- [Exercise instructions] Restrict the output to the lines below starting at the one that contains "let events := EvNone in" and ending at the one that contains "gives [None]. *)", and restate them word for word, both ends included.

Stored data:
(** The copy constructor, and the copy assignment to a distinct map. *)
Definition copyConstruct (other : FlatHashMap) : option FlatHashMap :=
  if 0 <? capacity_ other
  then t ← rehash (mkMap [] [] 0 0 0 0) (capacity_ other); insertAll t (entries other)
  else Some (mkMap [] [] 0 0 0 0).

Definition copyAssign (t other : FlatHashMap) : option FlatHashMap :=
  let t := clear t in
  if 0 <? capacity_ other then
    t ← (if negb (capacity_ t =? capacity_ other) then rehash t (capacity_ other) else Some t);
    insertAll t (entries other)
  else Some (mkMap [] [] 0 0 0 (badDestroys_ t)).

(** Moves: the new map and what is left of the source. *)
Definition movedFrom (other : FlatHashMap) : FlatHashMap := mkMap [] [] 0 0 0 (badDestroys_ other).
Definition moveConstruct (other : FlatHashMap) : FlatHashMap * FlatHashMap := (other, movedFrom other).

(** ** Iteration *)

(** [begin()] and [++]: the first occupied slot from [i] on, or [capacity_] for [end()]. *)
Fixpoint skipEmpty (fuel : nat) (t : FlatHashMap) (i : Z) : Z :=
  match fuel with
  | O => i
  | S fuel => if (i <? capacity_ t) && (pslAt t i =? kEmpty) then skipEmpty fuel t (i + 1) else i
  end.

Definition begin_ (t : FlatHashMap) : Z := skipEmpty (Z.to_nat (capacity_ t)) t 0.
Definition next_ (t : FlatHashMap) (i : Z) : Z := skipEmpty (Z.to_nat (capacity_ t)) t (i + 1).

(** [erase(iterator)]: the table and the slot of the returned iterator. *)
Definition eraseAt (t : FlatHashMap) (slot : Z) : option (FlatHashMap * Z) :=
  if slot =? capacity_ t then Some (t, capacity_ t)
  else
    t ← backwardShiftErase t slot;
    let t := setSize t (size_ t - 1) in
    Some (t, skipEmpty (Z.to_nat (capacity_ t)) t slot).

(** ** Invariant *)

Definition inTable (t : FlatHashMap) (i : Z) : Prop := 0 <= i < capacity_ t.

Definition nextSlot (t : FlatHashMap) (i : Z) : Z := (i + 1) mod capacity_ t.

(** The slot a key hashes to. *)
Definition home (t : FlatHashMap) (k : K) : Z := hashOf k mod capacity_ t.

(** The shape of the arrays. *)
Record shape (t : FlatHashMap) : Prop := mkShape {
  sh_cap : ∃ n, 2 <= n ∧ capacity_ t = 2 ^ n;
  sh_mask : mask_ t = capacity_ t - 1;
  sh_psl : zlen (psl_ t) = capacity_ t;
  sh_kv : zlen (kv_ t) = capacity_ t
}.

(** The Robin Hood table: a slot is empty exactly when its storage is dead, a pair lies
    [psl - 1] slots behind its home, and lengths grow by at most one from slot to slot. *)
Record table (t : FlatHashMap) : Prop := mkTable {
  tb_shape : shape t;
  tb_range : ∀ i, inTable t i -> 0 <= pslAt t i < kPslMax;
  tb_live : ∀ i, inTable t i -> pslAt t i = 0 <-> kvAt t i = None;
  tb_home : ∀ i k v, inTable t i -> kvAt t i = Some (k, v) ->
              (home t k + pslAt t i - 1) mod capacity_ t = i;
  tb_rh : ∀ i, inTable t i -> pslAt t (nextSlot t i) <= pslAt t i + 1;
  tb_keys : NoDup (entries t).*1
}.

(** A map as the public members leave it: moved-from, or a table at most three quarters full. *)
Definition inv (t : FlatHashMap) : Prop :=
  (capacity_ t = 0 ∧ psl_ t = [] ∧ kv_ t = [] ∧ size_ t = 0) ∨
  (table t ∧ size_ t = zlen (entries t) ∧ 4 * size_ t <= 3 * capacity_ t).

(** The finite map a table stands for. *)
Definition contentsOf (t : FlatHashMap) : gmap K V := list_to_map (entries t).

(** ** Slots *)

Lemma shape_pos t : shape t -> 4 <= capacity_ t.
Proof.
  intros [(n & Hn & E) _ _ _]. rewrite E. change 4 with (2 ^ 2). apply Z.pow_le_mono_r; lia.
Qed.

Lemma slotOf_mod t h : shape t -> slotOf t h = h mod capacity_ t.
Proof.
  intros [(n & Hn & E) Hm _ _]. unfold slotOf. rewrite Hm, E. apply land_mask. lia.
Qed.

Lemma inTable_mod t x : shape t -> inTable t (x mod capacity_ t).
Proof. intros Hs%shape_pos. apply Z.mod_pos_bound. lia. Qed.

Lemma inTable_next t i : shape t -> inTable t (nextSlot t i).
Proof. apply inTable_mod. Qed.

Lemma next_mod t x : nextSlot t (x mod capacity_ t) = (x + 1) mod capacity_ t.
Proof. apply Zplus_mod_idemp_l. Qed.

Lemma mod_inj c s i j :
  0 < c -> 0 <= i < c -> 0 <= j < c -> (s + i) mod c = (s + j) mod c -> i = j.
Proof.
  intros Hc Hi Hj E.
  assert (Hd : (i - j) mod c = 0).
  { replace (i - j) with (s + i - (s + j)) by lia. by rewrite Zminus_mod, E, Z.sub_diag, Zmod_0_l. }
  apply Z.mod_divide in Hd as [q Hq]; [|lia]. destruct (Z.eq_dec q 0); nia.
Qed.

Lemma next_neq t i : shape t -> inTable t i -> nextSlot t i ≠ i.
Proof.
  intros Hs%shape_pos Hi E. unfold nextSlot, inTable in *.
  assert ((i + 1) mod capacity_ t = (i + 0) mod capacity_ t) by (rewrite Z.add_0_r, (Z.mod_small i); lia).
  assert (1 = 0); [|lia]. by apply (mod_inj (capacity_ t) i); try lia.
Qed.
(* ===== verification/EventPoller.v ===== *)
(** * The event poller (src/EventPoller.cpp, the epoll build)

    [EventPoller] with its [Impl], as the steps of the calls in progress: a section under
    [mutex_] is one step, and so is every access to an atomic and every system call made
    outside of it.  A callback runs between two steps of the [poll] that invoked it, and what
    it calls are calls of their own; any number of calls may be in progress.  The sections
    that wake the poller while they hold [mutex_] give it up before, which allows more
    interleavings than the code has.  epoll and the event counter are a class of operations
    with the laws their manual pages state. *)

From S2P Require Import Prelude.

(** ** Events *)

Definition EvNone : Z := 0.
Definition EvRead : Z := 1.
Definition EvWrite : Z := 2.
Definition EvError : Z := 4.
Definition EvClose : Z := 8.

Definition hasEvent (events check : Z) : bool := negb (Z.land events check =? 0).

(** <sys/epoll.h> *)
Definition EPOLLIN : Z := 1.
Definition EPOLLPRI : Z := 2.
Definition EPOLLOUT : Z := 4.
Definition EPOLLERR : Z := 8.
Definition EPOLLHUP : Z := 16.
Definition EPOLLRDHUP : Z := 8192.
Definition EPOLLONESHOT : Z := 2 ^ 30.
Definition EPOLLET : Z := 2 ^ 31.

Definition toNativeEvents (events : Z) (oneShot : bool) : Z :=
  let nativeEvents := 0 in
  let nativeEvents := if hasEvent events EvRead then Z.lor nativeEvents EPOLLIN else nativeEvents in
  let nativeEvents := if hasEvent events EvWrite then Z.lor nativeEvents EPOLLOUT else nativeEvents in
  let nativeEvents := Z.lor nativeEvents (Z.lor (Z.lor EPOLLRDHUP EPOLLERR) EPOLLHUP) in
  if oneShot then Z.lor nativeEvents (Z.lor EPOLLET EPOLLONESHOT) else nativeEvents.

Definition fromNativeEvents (nativeEvents : Z) : Z :=
  let events := EvNone in
  let events := if hasEvent nativeEvents (Z.lor EPOLLIN EPOLLPRI) then Z.lor events EvRead else events in
  let events := if hasEvent nativeEvents EPOLLOUT then Z.lor events EvWrite else events in
  let events := if hasEvent nativeEvents EPOLLERR then Z.lor events EvError else events in
  if hasEvent nativeEvents (Z.lor EPOLLRDHUP EPOLLHUP) then Z.lor events EvClose else events.

(** ** The kernel's part *)

Inductive Written := Wrote | Again | WriteFailed.

(** An epoll instance with the event counter the poller registers in it.  [watched] are its
    descriptors with the mask last given for each, [ready] is what decides which of them a
    wait reports.  A wait that fails gives [None]. *)
Class Epoll (K : Type) := {
  Readiness : Type;
  epollCreate : Z -> K;
  watched : K -> gmap Z Z;
  eventFd : K -> Z;
  counter : K -> Z;
  ctlAdd : K -> Z -> Z -> K * bool;
  ctlMod : K -> Z -> Z -> K * bool;
  ctlDel : K -> Z -> K * bool;
  epollWait : K -> Readiness -> nat -> K * option (list (Z * Z));
  eventWrite : K -> K * Written;
  eventRead : K -> K * bool;
  descriptorClosed : K -> Z -> K
}.

(** Leaves the event counter alone. *)
Definition sameCounter {K} {epoll : Epoll K} (k k' : K) : Prop := eventFd k' = eventFd k ∧ counter k' = counter k.

Class EpollLaws (K : Type) {epoll : Epoll K} : Prop := {
  create_new w : watched (epollCreate w) = {[w := EPOLLIN]} ∧ eventFd (epollCreate w) = w ∧ counter (epollCreate w) = 0;
  add_law k fd m : sameCounter k (ctlAdd k fd m).1 ∧
    watched (ctlAdd k fd m).1 = (if (ctlAdd k fd m).2 then <[fd := m]> (watched k) else watched k) ∧
    ((ctlAdd k fd m).2 = true -> watched k !! fd = None);
  mod_law k fd m : sameCounter k (ctlMod k fd m).1 ∧
    watched (ctlMod k fd m).1 = (if (ctlMod k fd m).2 then <[fd := m]> (watched k) else watched k) ∧
    ((ctlMod k fd m).2 = true -> is_Some (watched k !! fd));
  del_law k fd : sameCounter k (ctlDel k fd).1 ∧ watched (ctlDel k fd).1 = delete fd (watched k) ∧
    ((ctlDel k fd).2 = true <-> is_Some (watched k !! fd));
  wait_law k r n : sameCounter k (epollWait k r n).1 ∧ watched (epollWait k r n).1 = watched k ∧
    ∀ l, (epollWait k r n).2 = Some l -> (length l <= n)%nat ∧ NoDup l.*1 ∧ Forall (fun e => is_Some (watched k !! e.1)) l;
  wait_counter k r n : watched k !! eventFd k = Some EPOLLIN -> 0 < counter k -> (0 < n)%nat ->
    ∃ e l, (epollWait k r n).2 = Some (e :: l);
  write_law k : eventFd (eventWrite k).1 = eventFd k ∧ watched (eventWrite k).1 = watched k ∧
    match (eventWrite k).2 with
    | Wrote => counter (eventWrite k).1 = counter k + 1
    | Again => counter (eventWrite k).1 = counter k ∧ 0 < counter k
    | WriteFailed => False
    end;
  read_law k : eventFd (eventRead k).1 = eventFd k ∧ watched (eventRead k).1 = watched k ∧ counter (eventRead k).1 = 0 ∧
    (eventRead k).2 = negb (counter k =? 0);
  counter_nonneg k : 0 <= counter k;
  closed_law k fd : sameCounter k (descriptorClosed k fd) ∧ watched (descriptorClosed k fd) = delete fd (watched k)
}.

(** ** State *)

(** A registration; [callback] names the function. *)
Record EventData := mkEventData { events : Z; callback : nat; userData : Z }.

(** What follows a wake-up: it is a call of its own, ends a call that has its result, or
    belongs to [shutdown]. *)
Inductive After := Own | Returns (result : bool) | Closes.

Record Invocation := mkInvocation { inv_fd : Z; inv_events : Z; inv_callback : nat; inv_data : Z }.

(** A [poll] past its wait: what epoll reported, the invocations before, and for each event
    taken up so far the registration that was found. *)
Record Round := mkRound { reported : list (Z * Z); earlier : list Invocation; looked : list (Z * Z * option EventData) }.

Inductive Pc :=
| AddCheck (fd : Z) (d : EventData)
| AddKernel (fd : Z) (d : EventData)
| AddInsert (fd : Z) (d : EventData)
| ModifyLocked (fd : Z) (ev : Z)
| RemoveLocked (fd : Z)
| RearmKernel (fd : Z) (ev : Z)
| WakeCas (a : After)
| WakeWrite (a : After)
| WakeReset (a : After)
| PollWait
| Collect (i : nat) (found : list (Z * Z)) (r : Round)
| Draining (i : nat) (found : list (Z * Z)) (r : Round)
| Clearing (i : nat) (found : list (Z * Z)) (r : Round)
| Dispatch (todo : list (Z * Z)) (invoked : Z) (r : Round)
| Invoke (fd ev : Z) (d : EventData) (todo : list (Z * Z)) (invoked : Z) (r : Round)
| InCallback (fd : Z) (d : EventData) (todo : list (Z * Z)) (invoked : Z) (r : Round)
| RearmCheck (fd : Z) (todo : list (Z * Z)) (invoked : Z) (r : Round)
| Rearm (fd ev : Z) (todo : list (Z * Z)) (invoked : Z) (r : Round)
| ShutClear
| ShutClose.

Inductive Result := Bool (b : bool) | Count (n : Z).

Section Poller.
Context {K : Type} {epoll : Epoll K}.

(** [epollFd_] and [wakeupFd_] are the kernel's objects; the [oneShot_] of the poller and of
    its [Impl] are set together. *)
Record Poller := mkPoller {
  kernel : option K;
  events_ : list (Z * Z);
  wakeupPending_ : bool;
  eventMap_ : gmap Z EventData;
  running_ : bool;
  oneShot_ : bool;
  calls : gmap nat Pc;
  invocations : list Invocation
}.
(** Changing one worker exchanges its batch for the new one. *)
Lemma workers_update (ws : list (@WorkerPc Task)) i w w' :
  ws !! i = Some w ->
  concat (inBatch <$> <[i := w']> ws) ++ inBatch w ≡ₚ concat (inBatch <$> ws) ++ inBatch w'.
Proof.
  intros Hi. pose proof (lookup_lt_Some _ _ _ Hi) as Hl.
  rewrite insert_take_drop by done. rewrite <- (take_drop_middle ws i w Hi) at 3.
  rewrite !fmap_app, !concat_app. cbn [fmap list_fmap concat].
  rewrite <- !app_assoc. apply Permutation_app_head.
  rewrite (Permutation_app_swap_app (inBatch w)), (Permutation_app_swap_app (inBatch w')).
  apply Permutation_app_head, Permutation_app_comm.
Qed.

Lemma workers_same (ws : list (@WorkerPc Task)) i w w' :
  ws !! i = Some w -> inBatch w = inBatch w' -> concat (inBatch <$> <[i := w']> ws) = concat (inBatch <$> ws).
Proof.
  intros Hi He. rewrite <- (list_insert_id ws i w Hi) at 2. rewrite !list_fmap_insert. by rewrite He.
Qed.

Lemma wake_all (ws : list (@WorkerPc Task)) :
  concat (inBatch <$> (wake <$> ws)) = concat (inBatch <$> ws) ∧ (Forall smallBatch ws -> Forall smallBatch (wake <$> ws)).
Proof.
  split.
  - f_equal. rewrite <- list_fmap_compose. apply list_fmap_ext. intros i w _. by destruct w.
  - intros H. apply Forall_fmap. eapply Forall_impl; [exact H|]. intros w. by destruct w.
Qed.

Lemma serviceInv_fresh n : serviceInv (fresh n) (mkHistory [] [] [] 0 0).
Proof. by split. Qed.

(** Steps that touch the workers' program points only. *)
Lemma serviceInv_goto s h i w w' :
  serviceInv s h -> workers s !! i = Some w -> inBatch w = inBatch w' -> smallBatch w' ->
  serviceInv (setWorkers s (<[i := w']> (workers s))) h.
Proof.
  intros [] Hi Hb Hs. split; try done; cbn.
  - by rewrite (workers_same _ _ _ _ Hi Hb).
  - by apply Forall_insert.
  - intros Ht. apply si_idle0 in Ht as [Ht _]. by rewrite Ht in Hi.
Qed.
Lemma acquire_spec st name key now :
  Inv noneOf st ->
  let '(st', cid) := acquireConnection cfg draw hashKey st name key now in
  Inv noneOf st' ∧
  (cid ≠ 0 -> handedOut st' name cid ∧
              (cid = nextConnectionId st ∨ cid ∈ idleConnections (svc st name))) ∧
  ((∀ n, (0 < n)%nat -> (draw n < n)%nat) -> name ≠ [] -> cid = 0 ->
   refused (svc (ensureServiceStateLocked cfg st name) name) now (connections st') name (svc st' name)).
Proof.
  intros H. unfold acquireConnection. cbv zeta. destruct (bool_decide_reflect (name = [])) as [->|Hname]; [done|].
  destruct (ensure_Inv st name H) as (H1 & [s Es] & Ec).
  assert (Hidle0 : idleConnections s = idleConnections (svc st name)).
  { apply svc_lookup in Es. rewrite <- Es. unfold ensureServiceStateLocked. rewrite svc_setService. by case_match. }
  assert (Hnx : nextConnectionId (ensureServiceStateLocked cfg st name) = nextConnectionId st) by done.
  set (st1 := ensureServiceStateLocked cfg st name) in *. rewrite (svc_lookup _ _ _ Es).
  assert (Es' : svc (setPendingRequests st1 (pendingRequests st1 + 1)) name = s)
    by exact (svc_lookup _ _ _ Es).
  rewrite Es', svc_setService. set (sp := setPending s (svcPendingRequests s + 1)).
  set (st2 := setService (setPendingRequests st1 (pendingRequests st1 + 1)) name sp).
  assert (H2 : Inv noneOf st2) by (eapply setService_core; [by apply setPendingRequests_Inv|exact Es|done..]).
  assert (Es2 : services st2 !! name = Some sp) by (simpl; by rewrite lookup_insert_eq).
  pose proof (prepare_core sp now) as Hp. pose proof (prepare_pending s (svcPendingRequests s + 1) now) as Hp2.
  fold sp in Hp2. destruct (prepareCircuitBreakerLocked cfg sp now) as [s3 ok]. simpl in Hp, Hp2.
  destruct Hp as (T1 & T2 & T3 & T4 & _). set (st3 := setService st2 name s3).
  assert (H3 : Inv noneOf st3) by (eapply setService_core; eauto; by rewrite T4).
  assert (Es3 : services st3 !! name = Some s3) by (simpl; by rewrite lookup_insert_eq).
  destruct ok; simpl negb; cbv iota.
  - pose proof (acquireIdle_spec (length (idleConnections s3)) st3 name now H3 ltac:(eauto)) as Ha.
    destruct (acquireIdle cfg _ st3 name now) as [st4 r]. destruct Ha as (H4 & [s4 Es4] & Hn4 & Hr).
    rewrite (svc_lookup _ _ _ Es3) in Hr. destruct r as [cid|].
    + destruct Hr as (Hho & Hrange & Hin). destruct (finish_Inv st4 name cid H4 ltac:(eauto)) as (Hi & Hf & _).
      pose proof (finish_handedOut _ _ _ Hho). destruct (finish st4 name cid) as [st' cid']. simpl in *. subst cid'.
      split_and!; auto; [|intros; lia]. intros _. split; [done|]. right. rewrite <- Hidle0. congruence.
    + specialize (Hr ltac:(lia)). rewrite (svc_lookup _ _ _ Es4) in Hr |- *.
      unfold getServiceConnectionCountLocked. rewrite Es4.
      pose proof (acquire_new st4 name s4 key now H4 Es4 Hr) as Hnew. cbv zeta in Hnew.
      destruct (if maxPoolSize s4 <=? totalConnections s4 then _ else _) as [st' cid].
      destruct Hnew as (Hi & Hho & Hz). split_and!; auto.
      * intros Hcid. destruct (Hho Hcid). split; [done|]. left. subst cid. by rewrite Hn4.
      * intros Hd _ Hc0. destruct (Hz Hd Hc0) as (? & [?|?]); right; [left|right]; auto.
  - destruct (finish_Inv st3 name 0 H3 ltac:(eauto)) as (Hi & Hf & _).
    destruct (finish st3 name 0) as [st' cid]. simpl in *. subst cid. split_and!; [done|done|].
    intros _ _ _. left. congruence.
Qed.
Lemma merge_option strict c other mode o : configOk strict other ->
  options_ (mergeWith c other mode) !! o = (if taken c other mode o then options_ other !! o else options_ c !! o) ∧
  has (mergeWith c other mode) o = has c o || taken c other mode o.
Proof.
  intros Ho. unfold mergeWith. destruct (has other o) eqn:Eh.
  - assert (Hin : o ∈ filter (fun o => has other o = true) allOptions) by (apply list_elem_of_filter; split; [done | apply elem_of_allOptions]).
    destruct (mergeEntries_in other mode _ o c (NoDup_filter _ _ NoDup_allOptions) Hin) as [-> ->].
    unfold mergeEntry, taken, getString. rewrite Eh. destruct (Ho o) as (v & -> & _). cbn [default from_option id andb].
    destruct (validateOption o v); cbn [negb andb]; [|by rewrite orb_false_r]. destruct (_ && has c o) eqn:Em; cbn [negb]; [by rewrite orb_false_r|].
    unfold assign, has. cbn [fst snd options_ explicitOptions_]. rewrite lookup_insert_eq, orb_true_r. split; [done|]. apply bool_decide_eq_true_2. set_solver.
  - assert (Hn : o ∉ filter (fun o => has other o = true) allOptions) by (rewrite list_elem_of_filter, Eh; by intros []).
    destruct (mergeEntries_other other mode _ o c Hn) as [-> ->]. unfold taken. rewrite Eh. cbn. by rewrite orb_false_r.
Qed.

Lemma reachable_int strict c o lo hi : reachable strict c -> validate c = true -> intRange o = Some (lo, hi) ->
  ∃ n, lo <= n <= hi ∧ ∀ d, getInt c o d = n.
Proof.
  intros Hc Hv Hr. apply config_reachable_ok in Hc. destruct (Hc o) as (v & E & _). pose proof (proj1 (validate_spec _ _ Hc) Hv o v E) as Ho.
  assert (Hin : inRange lo hi v = true ∧ int_min <= lo ∧ hi <= int_max) by (by destruct o; try discriminate Hr; injection Hr as <- <-).
  destruct Hin as (Hin & Hlo & Hhi). unfold inRange in Hin. unfold getInt. rewrite E. destruct (parseIntegerStrict v) as [n|]; [|done].
  apply andb_true_iff in Hin as [H1%Z.leb_le H2%Z.leb_le]. exists n. split; [done|]. intros d.
  destruct (Z.ltb_spec n int_min); [lia|]. destruct (Z.ltb_spec int_max n); [lia|]. done.
Qed.
(** A shutdown that waits is over after steps of the logger's own. *)
Lemma shutdown_ends s h (d : OpenOutcome) : reachable s h -> control s = JoiningInShutdown -> ends s h.
Proof.
  intros H Hc. destruct (l_joining _ _ (log_reachable_inv _ _ H)) as [_ Hn]; [by rewrite Hc|].
  destruct (writer s) eqn:Hw; [done | by apply (ends_waiting _ _ d) | | by apply (ends_leaving _ _ d) | by apply (ends_last _ _ d) | by apply ends_done].
  eassert (E : execute s (WriterWrites d d) = Some _) by (cbn [execute]; by rewrite Hw). eapply ends_step; [exact E | done|].
  destruct (writeBuffer_framed d d (backBuffer_ s) s) as [[] _]. apply (ends_waiting _ _ d); [by eapply reach_step | cbn; congruence | done].
Qed.

(** ** Claims *)

(** C22. The log is complete and in order.  Under every interleaving of callers, writer,
    [initialize] and [shutdown], whatever files can be opened and however often they are rotated:
    the bytes that reached the log (or the error stream in its place), followed by the two buffers, are the
    lines that were appended, whole, each once and in the order of the appends, except for
    some that were appended when the logger was no longer running.  A shutdown
    always comes to its end by the logger's own steps; then all lines appended while the logger ran
    have been written. *)
Theorem log_complete s h :
  reachable s h ->
  (∃ lines, lines `sublist_of` accepted h ∧ filter isEarly lines = filter isEarly (accepted h) ∧
     logged s ++ backBuffer_ s ++ currentBuffer_ s = bytes lines) ∧
  (running_ s = false -> control s = Outside ->
     ∃ lines, lines `sublist_of` accepted h ∧ filter isEarly lines = filter isEarly (accepted h) ∧ logged s = bytes lines) ∧
  (control s = JoiningInShutdown -> ends s h).
Proof.
  intros Hr. pose proof (log_reachable_inv _ _ Hr) as H. split_and!.
  - exists (kept h). split_and!; [apply H | apply H|]. unfold kept. by rewrite !bytes_app, (l_out _ _ H), (l_back _ _ H), (l_current _ _ H).
  - intros Hn Hc. pose proof (l_outside _ _ H Hc Hn) as Hw. destruct (kept_cleared s h H) as [K1 K2]; [by rewrite Hw ..|].
    exists (written h). split_and!; [done | done | apply H].
  - intros Hc. exact (shutdown_ends s h CannotOpen Hr Hc).
Qed.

- [Expected answer]
  let events := EvNone in
  let events := if hasEvent nativeEvents (Z.lor EPOLLIN EPOLLPRI) then Z.lor events EvRead else events in
  let events := if hasEvent nativeEvents EPOLLOUT then Z.lor events EvWrite else events in
  let events := if hasEvent nativeEvents EPOLLERR then Z.lor events EvError else events in
  if hasEvent nativeEvents (Z.lor EPOLLRDHUP EPOLLHUP) then Z.lor events EvClose else events.

(** ** The kernel's part *)

Inductive Written := Wrote | Again | WriteFailed.

(** An epoll instance with the event counter the poller registers in it.  [watched] are its
    descriptors with the mask last given for each, [ready] is what decides which of them a
    wait reports.  A wait that fails gives [None]. *)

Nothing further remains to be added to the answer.